What the exercise asks = Starting at the line that contains "app_assoc. exact H." in the listing below, write out every line word for word until you have written the line that contains "assert (Ha : after 93".
═══ Data section
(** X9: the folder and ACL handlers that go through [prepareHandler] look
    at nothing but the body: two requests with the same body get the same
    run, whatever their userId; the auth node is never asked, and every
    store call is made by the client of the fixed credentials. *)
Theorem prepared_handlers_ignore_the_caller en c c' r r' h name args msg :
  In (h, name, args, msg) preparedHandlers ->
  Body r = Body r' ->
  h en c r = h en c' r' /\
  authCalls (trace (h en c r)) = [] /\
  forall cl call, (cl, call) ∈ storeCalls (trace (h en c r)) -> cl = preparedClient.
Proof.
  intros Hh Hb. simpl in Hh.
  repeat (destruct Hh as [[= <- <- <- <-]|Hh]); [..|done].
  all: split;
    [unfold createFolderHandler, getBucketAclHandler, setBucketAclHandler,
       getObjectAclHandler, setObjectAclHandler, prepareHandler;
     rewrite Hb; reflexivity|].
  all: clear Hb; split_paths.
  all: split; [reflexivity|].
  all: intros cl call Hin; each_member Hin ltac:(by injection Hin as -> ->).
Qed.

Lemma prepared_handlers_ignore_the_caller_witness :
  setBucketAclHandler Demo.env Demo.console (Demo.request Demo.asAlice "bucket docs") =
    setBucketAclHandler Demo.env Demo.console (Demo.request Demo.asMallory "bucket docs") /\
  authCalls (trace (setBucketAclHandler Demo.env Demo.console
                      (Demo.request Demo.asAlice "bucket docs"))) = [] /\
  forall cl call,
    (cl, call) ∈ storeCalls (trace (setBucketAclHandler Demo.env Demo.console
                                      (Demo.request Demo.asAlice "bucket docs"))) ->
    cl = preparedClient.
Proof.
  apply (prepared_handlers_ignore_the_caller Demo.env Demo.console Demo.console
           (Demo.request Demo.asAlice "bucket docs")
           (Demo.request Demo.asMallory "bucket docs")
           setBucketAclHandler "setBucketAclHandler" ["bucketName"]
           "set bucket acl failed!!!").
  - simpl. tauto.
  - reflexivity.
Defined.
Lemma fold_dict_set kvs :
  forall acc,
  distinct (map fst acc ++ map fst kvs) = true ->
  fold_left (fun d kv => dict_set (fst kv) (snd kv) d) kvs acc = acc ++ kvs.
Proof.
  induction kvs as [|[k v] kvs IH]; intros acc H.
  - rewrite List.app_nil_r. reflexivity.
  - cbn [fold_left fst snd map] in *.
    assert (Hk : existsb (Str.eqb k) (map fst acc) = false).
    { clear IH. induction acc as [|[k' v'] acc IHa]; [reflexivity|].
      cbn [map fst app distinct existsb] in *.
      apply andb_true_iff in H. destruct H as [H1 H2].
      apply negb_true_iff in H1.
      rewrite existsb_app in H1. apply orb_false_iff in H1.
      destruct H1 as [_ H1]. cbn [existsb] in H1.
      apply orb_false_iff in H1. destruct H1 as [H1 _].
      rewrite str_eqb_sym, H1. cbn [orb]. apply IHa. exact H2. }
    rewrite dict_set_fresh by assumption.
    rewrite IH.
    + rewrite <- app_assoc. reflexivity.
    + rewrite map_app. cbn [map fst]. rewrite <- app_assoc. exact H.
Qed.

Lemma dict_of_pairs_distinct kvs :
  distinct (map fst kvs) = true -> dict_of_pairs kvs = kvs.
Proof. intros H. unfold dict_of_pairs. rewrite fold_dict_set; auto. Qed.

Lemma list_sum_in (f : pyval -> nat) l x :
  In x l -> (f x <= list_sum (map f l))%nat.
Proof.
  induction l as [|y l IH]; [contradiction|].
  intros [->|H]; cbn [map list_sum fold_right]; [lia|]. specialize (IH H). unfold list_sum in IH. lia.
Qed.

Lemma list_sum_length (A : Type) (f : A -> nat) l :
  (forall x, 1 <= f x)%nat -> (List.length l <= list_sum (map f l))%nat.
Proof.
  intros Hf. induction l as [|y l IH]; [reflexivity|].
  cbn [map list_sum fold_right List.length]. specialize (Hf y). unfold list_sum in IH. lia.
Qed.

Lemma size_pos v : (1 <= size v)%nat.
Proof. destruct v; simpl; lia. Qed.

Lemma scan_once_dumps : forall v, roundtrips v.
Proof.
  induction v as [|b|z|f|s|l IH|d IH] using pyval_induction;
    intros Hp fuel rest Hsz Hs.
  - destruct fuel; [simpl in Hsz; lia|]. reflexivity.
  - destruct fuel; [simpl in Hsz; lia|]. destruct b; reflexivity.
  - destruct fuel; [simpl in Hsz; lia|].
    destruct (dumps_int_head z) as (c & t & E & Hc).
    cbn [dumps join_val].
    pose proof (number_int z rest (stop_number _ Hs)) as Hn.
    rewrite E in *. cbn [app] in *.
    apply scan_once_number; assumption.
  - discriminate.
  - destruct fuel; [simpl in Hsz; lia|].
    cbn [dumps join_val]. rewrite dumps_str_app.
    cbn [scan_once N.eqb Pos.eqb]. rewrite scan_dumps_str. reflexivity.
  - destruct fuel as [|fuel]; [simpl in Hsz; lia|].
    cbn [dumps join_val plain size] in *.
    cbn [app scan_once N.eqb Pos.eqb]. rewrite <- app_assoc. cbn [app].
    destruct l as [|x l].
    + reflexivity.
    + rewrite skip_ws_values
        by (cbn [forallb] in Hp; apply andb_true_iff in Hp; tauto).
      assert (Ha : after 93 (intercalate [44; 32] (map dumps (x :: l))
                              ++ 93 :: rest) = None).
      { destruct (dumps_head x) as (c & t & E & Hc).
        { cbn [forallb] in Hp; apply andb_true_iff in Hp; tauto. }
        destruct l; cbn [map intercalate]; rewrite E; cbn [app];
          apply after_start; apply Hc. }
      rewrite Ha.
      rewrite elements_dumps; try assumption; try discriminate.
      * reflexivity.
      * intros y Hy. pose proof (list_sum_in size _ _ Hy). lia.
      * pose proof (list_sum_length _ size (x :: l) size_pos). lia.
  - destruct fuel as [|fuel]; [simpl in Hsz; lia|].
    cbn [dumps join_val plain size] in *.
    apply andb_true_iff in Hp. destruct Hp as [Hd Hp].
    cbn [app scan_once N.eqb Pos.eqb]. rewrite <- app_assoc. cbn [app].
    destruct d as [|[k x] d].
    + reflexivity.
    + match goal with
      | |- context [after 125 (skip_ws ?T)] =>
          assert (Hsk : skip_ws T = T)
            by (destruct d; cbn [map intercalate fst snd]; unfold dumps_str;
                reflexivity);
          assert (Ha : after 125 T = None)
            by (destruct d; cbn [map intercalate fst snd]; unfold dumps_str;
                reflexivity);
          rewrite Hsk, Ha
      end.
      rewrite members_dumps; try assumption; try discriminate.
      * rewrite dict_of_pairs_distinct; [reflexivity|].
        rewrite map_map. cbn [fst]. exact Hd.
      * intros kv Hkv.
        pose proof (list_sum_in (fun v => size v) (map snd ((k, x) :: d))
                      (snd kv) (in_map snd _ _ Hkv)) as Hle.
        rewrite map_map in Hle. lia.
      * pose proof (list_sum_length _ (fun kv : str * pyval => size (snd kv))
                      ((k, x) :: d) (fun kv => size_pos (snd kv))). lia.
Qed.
══════
Worked solution =
    + rewrite map_app. cbn [map fst]. rewrite <- app_assoc. exact H.
Qed.

Lemma dict_of_pairs_distinct kvs :
  distinct (map fst kvs) = true -> dict_of_pairs kvs = kvs.
Proof. intros H. unfold dict_of_pairs. rewrite fold_dict_set; auto. Qed.

Lemma list_sum_in (f : pyval -> nat) l x :
  In x l -> (f x <= list_sum (map f l))%nat.
Proof.
  induction l as [|y l IH]; [contradiction|].
  intros [->|H]; cbn [map list_sum fold_right]; [lia|]. specialize (IH H). unfold list_sum in IH. lia.
Qed.

Lemma list_sum_length (A : Type) (f : A -> nat) l :
  (forall x, 1 <= f x)%nat -> (List.length l <= list_sum (map f l))%nat.
Proof.
  intros Hf. induction l as [|y l IH]; [reflexivity|].
  cbn [map list_sum fold_right List.length]. specialize (Hf y). unfold list_sum in IH. lia.
Qed.

Lemma size_pos v : (1 <= size v)%nat.
Proof. destruct v; simpl; lia. Qed.

Lemma scan_once_dumps : forall v, roundtrips v.
Proof.
  induction v as [|b|z|f|s|l IH|d IH] using pyval_induction;
    intros Hp fuel rest Hsz Hs.
  - destruct fuel; [simpl in Hsz; lia|]. reflexivity.
  - destruct fuel; [simpl in Hsz; lia|]. destruct b; reflexivity.
  - destruct fuel; [simpl in Hsz; lia|].
    destruct (dumps_int_head z) as (c & t & E & Hc).
    cbn [dumps join_val].
    pose proof (number_int z rest (stop_number _ Hs)) as Hn.
    rewrite E in *. cbn [app] in *.
    apply scan_once_number; assumption.
  - discriminate.
  - destruct fuel; [simpl in Hsz; lia|].
    cbn [dumps join_val]. rewrite dumps_str_app.
    cbn [scan_once N.eqb Pos.eqb]. rewrite scan_dumps_str. reflexivity.
  - destruct fuel as [|fuel]; [simpl in Hsz; lia|].
    cbn [dumps join_val plain size] in *.
    cbn [app scan_once N.eqb Pos.eqb]. rewrite <- app_assoc. cbn [app].
    destruct l as [|x l].
    + reflexivity.
    + rewrite skip_ws_values
        by (cbn [forallb] in Hp; apply andb_true_iff in Hp; tauto).
      assert (Ha : after 93 (intercalate [44; 32] (map dumps (x :: l))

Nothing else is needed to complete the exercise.